Count on the Houston Symphony to perform a “fixture of the Christmas season,” George Frideric Handel's Messiah. Though written for Easter, is there really a better time than now for the “feelings of joy you get from the Hallelujah choruses,” which have been said to be “second to none”? No, so join Conductor Julian Wachner as he leads the Symphony, chorus, and four guest soloists in performing “the greatest story ever told.” Handel’s Messiah will be performed at 8 p.m. on Friday, December 10, and Saturday, December 11, and 2:30 p.m. Sunday, December 12, at Jones Hall. Saturday night’s concert will be livestreamed. In-hall tickets can be purchased here for $29 to $130, or you can purchase access to the video performance for $20 here.

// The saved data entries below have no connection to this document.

(** * solsmt: the SMT-LIB2 front end of [tools/solsmt.cpp]

    A shallow embedding of the reader ([SMTLib2Parser]), the elaborator
    ([toSMTUtilExpression]) and the command loop ([main]) of the tool,
    followed by the properties of the specification settled against it. *)

From Stdlib Require Import Strings.String Strings.Ascii Arith.PeanoNat Lia.
From Stdlib Require Import Numbers.DecimalString.
From stdpp Require Import base option list gmap strings.

Local Open Scope string_scope.
Local Open Scope list_scope.
#[local] Set Warnings "-register-all".

(** ** Characters *)

Definition NUL : ascii := Ascii.zero.

Definition ascii_eqb (a b : ascii) : bool := Ascii.eqb a b.

(** Modelled from the spec: [liblangutil/Common.h] is not among the sources;
    the "fixed whitespace-character predicate" is taken to be space, line
    feed, tab and carriage return. *)
Definition isWhiteSpace (c : ascii) : bool :=
  ascii_eqb c " " || ascii_eqb c "010" || ascii_eqb c "009" || ascii_eqb c "013".

(** Modelled from the spec: the header that declares [isDigit] is not among
    the sources; a digit is one of the characters 0 to 9. *)
Definition isDigit (c : ascii) : bool :=
  (48 <=? nat_of_ascii c)%nat && (nat_of_ascii c <=? 57)%nat.

(** ** The generic tree: [struct SMTLib2Expression] *)

(** [variant<string_view, vector<SMTLib2Expression>> data] *)
Inductive SMTLib2Expression : Type :=
| Atom (sv : string)
| List (subExpr : list SMTLib2Expression).

(** [P] holds of every node strictly below [e]. *)
Fixpoint descendants (P : SMTLib2Expression -> Prop) (e : SMTLib2Expression) : Prop :=
  match e with
  | Atom _ => True
  | List l =>
      (fix all (l : list SMTLib2Expression) : Prop :=
         match l with
         | [] => True
         | x :: l' => (P x /\ descendants P x) /\ all l'
         end) l
  end.

(** ** [class SMTLib2Parser] *)

Module SMTLib2Parser.
Section Parser.

(** [string_view const m_data]; the mutable member [m_pos] is threaded
    through the functions below as an explicit position. *)
Variable m_data : string.

Definition size : nat := String.length m_data.

(** [m_pos < m_data.size() ? m_data[m_pos] : 0] *)
Definition token (m_pos : nat) : ascii :=
  match String.get m_pos m_data with
  | Some c => c
  | None => NUL
  end.

Definition advance (m_pos : nat) : nat := S m_pos.

(** [while (isWhiteSpace(token())) advance();]  The loop runs at most once
    per remaining character: [token] is 0 past the end, which is no
    white space. *)
Fixpoint skipWhitespace_loop (n : nat) (m_pos : nat) : nat :=
  match n with
  | O => m_pos
  | S n' =>
      if isWhiteSpace (token m_pos)
      then skipWhitespace_loop n' (advance m_pos)
      else m_pos
  end.

Definition skipWhitespace (m_pos : nat) : nat :=
  skipWhitespace_loop (size - m_pos) m_pos.

(** The [while (m_pos < m_data.size())] loop of [parseToken]. *)
Fixpoint parseToken_loop (n : nat) (start : nat) (isPipe : bool) (m_pos : nat) : nat :=
  match n with
  | O => m_pos
  | S n' =>
      if (m_pos <? size)%nat then
        let c := token m_pos in
        if isPipe && ((start <? m_pos)%nat && ascii_eqb c "|") then
          advance m_pos
        else if negb isPipe && (isWhiteSpace c || ascii_eqb c "(" || ascii_eqb c ")") then
          m_pos
        else
          parseToken_loop n' start isPipe (advance m_pos)
      else m_pos
  end.

(** [parseToken]: the atom and the position after it. *)
Definition parseToken (m_pos : nat) : string * nat :=
  let m_pos := skipWhitespace m_pos in
  let start := m_pos in
  let isPipe := ascii_eqb (token m_pos) "|" in
  let m_pos := parseToken_loop (size - m_pos) start isPipe m_pos in
  (substring start (m_pos - start) m_data, m_pos).

(** [token() != 0 && token() != ')'], the condition of the [while] loop
    of [parseExpression]. *)
Definition moreSubExpressions (m_pos : nat) : bool :=
  negb (ascii_eqb (token m_pos) NUL) && negb (ascii_eqb (token m_pos) ")").

(** [parseExpression], with the [while] loop over the sub-expressions as
    [parseSubExpressions].  Both recurse on a bound of the number of calls
    still to come; [None] stands for an exhausted bound and for nothing
    in the source ([parseExpression_total] shows it is never returned
    by [parseExpression] below). *)
Fixpoint parseExpression_fuel (fuel : nat) (m_pos : nat)
  : option (SMTLib2Expression * nat) :=
  match fuel with
  | O => None
  | S fuel' =>
      let m_pos := skipWhitespace m_pos in
      if ascii_eqb (token m_pos) "(" then
        match parseSubExpressions fuel' (advance m_pos) with
        | Some (subExpressions, m_pos) =>
            let m_pos :=
              if ascii_eqb (token m_pos) ")" then advance m_pos else m_pos in
            Some (List subExpressions, m_pos)
        | None => None
        end
      else
        let '(sv, m_pos) := parseToken m_pos in
        Some (Atom sv, m_pos)
  end
with parseSubExpressions (fuel : nat) (m_pos : nat)
  : option (list SMTLib2Expression * nat) :=
  match fuel with
  | O => None
  | S fuel' =>
      if moreSubExpressions m_pos then
        match parseExpression_fuel fuel' m_pos with
        | Some (e, m_pos) =>
            let m_pos := skipWhitespace m_pos in
            match parseSubExpressions fuel' m_pos with
            | Some (subExpressions, m_pos) => Some (e :: subExpressions, m_pos)
            | None => None
            end
        | None => None
        end
      else Some ([], m_pos)
  end.

Definition parseFuel (m_pos : nat) : nat := 2 * (size - m_pos) + 2.

Definition parseExpression (m_pos : nat) : option (SMTLib2Expression * nat) :=
  parseExpression_fuel (parseFuel m_pos) m_pos.

(** [m_data.substr(m_pos)] *)
Definition remainingInput (m_pos : nat) : string :=
  substring m_pos (size - m_pos) m_data.

(** A text without the character 0, which [token] also returns for the
    end of the input. *)
Definition noNUL : Prop := forall i, String.get i m_data <> Some NUL.

(** A text without the quote character of atoms. *)
Definition noPipe : Prop := forall i, String.get i m_data <> Some "|"%char.

(** [n] successive calls of [parseExpression] on one parser: the
    expressions and the position reached. *)
Fixpoint parseN (n : nat) (m_pos : nat) : option (list SMTLib2Expression * nat) :=
  match n with
  | O => Some ([], m_pos)
  | S n' =>
      match parseExpression m_pos with
      | Some (e, m_pos) =>
          match parseN n' m_pos with
          | Some (es, m_pos) => Some (e :: es, m_pos)
          | None => None
          end
      | None => None
      end
  end.

End Parser.

(** A result of a parser on the remaining input, in positions of the
    whole text: [k] characters further. *)
Definition moved {A : Type} (k : nat) (r : option (A * nat)) : option (A * nat) :=
  match r with
  | Some (a, pos) => Some (a, pos + k)
  | None => None
  end.

(** Two positions, in a text and in the text with one more character, that
    are the same position of the text or its end and the end of the longer
    one. *)
Definition alongside (m_data : string) (pos pos' : nat) : Prop :=
  (pos' = pos /\ pos <= size m_data)%nat \/ (pos = size m_data /\ pos' = S (size m_data)).

(** [n] rounds of the scheme of [main]: a new parser on the input that the
    previous one left. *)
Fixpoint reparseN (n : nat) (inputToParse : string)
  : option (list SMTLib2Expression * string) :=
  match n with
  | O => Some ([], inputToParse)
  | S n' =>
      match parseExpression inputToParse 0 with
      | Some (e, m_pos) =>
          match reparseN n' (remainingInput inputToParse m_pos) with
          | Some (es, rest) => Some (e :: es, rest)
          | None => None
          end
      | None => None
      end
  end.

End SMTLib2Parser.

(** What the [while] loop of [parseExpression] collects from [m_pos] on,
    told by the calls it makes: as long as [token] is neither 0 nor the
    closing parenthesis, the node that [parseExpression] returns there is
    the next element, and the loop goes on after the white space behind
    it; [stop] is where the loop ends. *)
Inductive readsSubExpressions (m_data : string)
  : nat -> list SMTLib2Expression -> nat -> Prop :=
| readsSubExpressions_end m_pos :
    SMTLib2Parser.moreSubExpressions m_data m_pos = false ->
    readsSubExpressions m_data m_pos [] m_pos
| readsSubExpressions_next m_pos e m_pos' subExpressions stop :
    SMTLib2Parser.moreSubExpressions m_data m_pos = true ->
    SMTLib2Parser.parseExpression m_data m_pos = Some (e, m_pos') ->
    readsSubExpressions m_data (SMTLib2Parser.skipWhitespace m_data m_pos')
      subExpressions stop ->
    readsSubExpressions m_data m_pos (e :: subExpressions) stop.

(** ** [SMTLib2Expression::toString] *)

(** Modelled from the spec: [joinHumanReadable] of libsolutil is not among
    the sources; it is taken to put the separator between consecutive
    elements. *)
Definition joinHumanReadable (formatted : list string) (separator : string) : string :=
  String.concat separator formatted.

Fixpoint toString (e : SMTLib2Expression) : string :=
  match e with
  | Atom _sv => _sv
  | List _subExpr => "(" +:+ joinHumanReadable (map toString _subExpr) " " +:+ ")"
  end.

(** ** Texts and the trees that print to them *)

(** A text in which the character [c] does not occur. *)
Definition without (c : ascii) (s : string) : Prop :=
  forall i, String.get i s <> Some c.

(** The characters that end an unquoted atom in [parseToken]. *)
Definition isDelimiter (c : ascii) : bool :=
  isWhiteSpace c || ascii_eqb c "(" || ascii_eqb c ")".

(** The string [s] stands in [data] from position [pos] on. *)
Definition reads (data : string) (pos : nat) (s : string) : Prop :=
  forall i c, String.get i s = Some c -> String.get (pos + i) data = Some c.

(** Position [pos] is the end of [data] or holds a delimiter. *)
Definition atEnd (data : string) (pos : nat) : Prop :=
  (SMTLib2Parser.size data <= pos)%nat \/
  isDelimiter (SMTLib2Parser.token data pos) = true.

(** An unquoted atom that [parseToken] reads back whole: not empty, no
    delimiter in it, and neither the quote nor the character 0 in front. *)
Definition plainAtom (sv : string) : bool :=
  match sv with
  | EmptyString => false
  | String c _ =>
      negb (ascii_eqb c NUL) && negb (ascii_eqb c "|")
      && forallb (fun c => negb (isDelimiter c)) (list_ascii_of_string sv)
  end.

(** The trees whose atoms are unquoted atoms as above or quoted atoms
    [|body|] with no further quote inside. *)
Inductive printable : SMTLib2Expression -> Prop :=
| printable_plain sv : plainAtom sv = true -> printable (Atom sv)
| printable_quoted body : without "|" body -> printable (Atom ("|" +:+ body +:+ "|"))
| printable_list l : Forall printable l -> printable (List l).

(** The node [e] is read back from its text wherever the text stands,
    followed by a delimiter or the end. *)
Definition readsBack (e : SMTLib2Expression) : Prop :=
  forall data pos fuel r,
    reads data pos (toString e) ->
    atEnd data (pos + String.length (toString e)) ->
    SMTLib2Parser.parseExpression_fuel data fuel pos = Some r ->
    r = (e, pos + String.length (toString e)).

(** A text that is empty or starts with a delimiter. *)
Definition startsDelimited (rest : string) : Prop :=
  match rest with
  | EmptyString => True
  | String c _ => isDelimiter c = true
  end.

(** ** Sorts and elaborated expressions ([libsmtutil]) *)

(** [SortProvider::realSort] and [SortProvider::boolSort], the two sorts the
    tool hands out. *)
Inductive Sort : Type := realSort | boolSort.

#[global] Instance Sort_eq_dec : EqDecision Sort.
Proof. solve_decision. Defined.

(** [smtutil::Expression]: a name, the arguments and the sort. *)
Inductive Expression : Type :=
| mkExpression (name : string) (arguments : list Expression) (sort : Sort).

Definition sort (e : Expression) : Sort :=
  match e with mkExpression _ _ s => s end.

No one is above a little “character assassination,” not even Santa Claus in Jeff Goode’s The Eight: Reindeer Monologues. On Friday, December 10, at 8 p.m. Dirt Dogs Theatre Co. will dive into the world of holiday programming when they open Goode’s “wickedly topical contribution to Yuletide culture.” Now, that’s topical for the ‘90s, but we’re not complaining about “a sort of tabloid Rashomon,” featuring Santa accused of harassment by one of his reindeers, “with calculated echoes of news coverage of public figures like Clarence Thomas, Bob Packwood and Michael Jackson.” The play, directed by Trevor B. Cone, will be performed at Spring Street Studios through December 18. General admission tickets are $25, with pay-what-you-can performances scheduled for December 12 and 13. Get tickets here.

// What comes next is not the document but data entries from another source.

Lemma Consistent_cleanup (ucid : string) (st : StreamingClient.t) :
  Consistent st -> Consistent (cleanupSession ucid st).
Proof.
  intros Hc.
  assert (Hdel : forall {A B} (m1 : gmap string A) (m2 : gmap string B) v,
             (is_Some (m1 !! v) <-> is_Some (m2 !! v)) ->
             (is_Some (delete ucid m1 !! v) <-> is_Some (delete ucid m2 !! v))).
  { intros A B m1 m2 v Hv. destruct (decide (v = ucid)) as [->|Hne].
    - rewrite !lookup_delete_eq. split; by intros [? ?].
    - by rewrite !lookup_delete_ne. }
  assert (Hgone : forall st0, Consistent st0 ->
            Consistent
              {| now := now st0; config := config st0; nextAddress := nextAddress st0;
                 sessionStore := sessionStore st0; processorStore := processorStore st0;
                 streamingSessions := delete ucid (streamingSessions st0);
                 audioProcessors := delete ucid (audioProcessors st0);
                 transcriptionBuffers := delete ucid (transcriptionBuffers st0);
                 playbackQueues := delete ucid (playbackQueues st0);
                 isTranscribing := delete ucid (isTranscribing st0);
                 isPlayingBack := delete ucid (isPlayingBack st0);
                 emitted := emitted st0 |}).
  { intros st0 (H1 & H2 & H3 & H4 & H5 & H6 & H7).
    split; [intros v; cbn; apply Hdel, H1|].
    split; [intros v; cbn; apply Hdel, H2|].
    split; [intros v; cbn; apply Hdel, H3|].
    split.
    { intros v. cbn. destruct (decide (v = ucid)) as [->|Hne].
      - rewrite lookup_delete_eq. by intros [? ?].
      - rewrite !lookup_delete_ne by done. apply H4. }
    split.
    { intros v a. cbn. destruct (decide (v = ucid)) as [->|Hne].
      - by rewrite lookup_delete_eq.
      - rewrite lookup_delete_ne by done. apply H5. }
    split; [|done].
    intros v a. cbn. destruct (decide (v = ucid)) as [->|Hne].
    - by rewrite lookup_delete_eq.
    - rewrite lookup_delete_ne by done. apply H6. }
  unfold cleanupSession.
  destruct (audioProcessors st !! ucid) as [pa|] eqn:E.
  - match goal with
    | |- Consistent ?x =>
        assert (Heq : x = {| now := now st; config := config st;
                   nextAddress := nextAddress st;
                   sessionStore := sessionStore st;
                   processorStore := processorStore
                     (set_processorStore
                        (alter (fun p =>
                           {| AudioProcessor.ucid := AudioProcessor.ucid p;
                              AudioProcessor.config := AudioProcessor.config p;
                              AudioProcessor.samples := [];
                              AudioProcessor.totalSamples := 0;
                              AudioProcessor.startTime := AudioProcessor.startTime p;
                              AudioProcessor.lastAudioTime := AudioProcessor.lastAudioTime p;
                              AudioProcessor.consecutiveSilentPackets :=
                                AudioProcessor.consecutiveSilentPackets p |}) pa) st);
                   streamingSessions := delete ucid (streamingSessions st);
                   audioProcessors := delete ucid (audioProcessors st);
                   transcriptionBuffers := delete ucid (transcriptionBuffers st);
                   playbackQueues := delete ucid (playbackQueues st);
                   isTranscribing := delete ucid (isTranscribing st);
                   isPlayingBack := delete ucid (isPlayingBack st);
                   emitted := emitted st |}) by reflexivity
    end.
    rewrite Heq.
    apply (Hgone (set_processorStore _ st)).
    apply Consistent_processor; [|done].
    intros p (? & ? & ? & ? & ?). by repeat split.
  - assert (Hid : delete ucid (audioProcessors st) = audioProcessors st)
      by (by apply delete_id).
    specialize (Hgone st Hc). rewrite Hid in Hgone. exact Hgone.
Qed.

The Islamic Arts Festival is back for its eighth year this weekend, with two days’ worth of activities and more than 5,000 works of art to display on Saturday, December 11, and Sunday, December 12, from 10:30 a.m. to 5 p.m. In addition to perusing the art – paintings, calligraphy, woodwork, glass work, ceramic tiles and more – there will be live interactive sessions on different artistic topics, such as calligraphy, henna tattooing, Arabesque pattern coloring, and Ebru. After last year’s successful online-only edition, the Islamic Arts Society will present this year’s festival (still free to attend) in a hybrid format. If you attend the in-person event at Masjid Al-Salam, you can also participate in mosque tours as well as enjoy food from the on-site food trucks.

Brenda Lee was only 13 years old when she recorded “Rockin’ Around the Christmas Tree,” a now holiday standard you can hear all season long, and “the second most spun Christmas song nationwide.” (Second only to Mariah’s “All I Want For Christmas.”) Lee’s “breezy 1958 ditty” is just one of the festive tunes you’ll hear during The 12 Dames of Christmas starring Angela Ingersoll this Monday, December 13, and Tuesday, December 14 at 7:30 p.m. over at the A.D. Players’ home base, The George Theater. Ingersoll, well known for her work as Judy Garland in End of the Rainbow, will again sing as Garland, as well as Julie Andrews, Janis Joplin, and more – with a holiday twist. Tickets are available here for $36 to $75.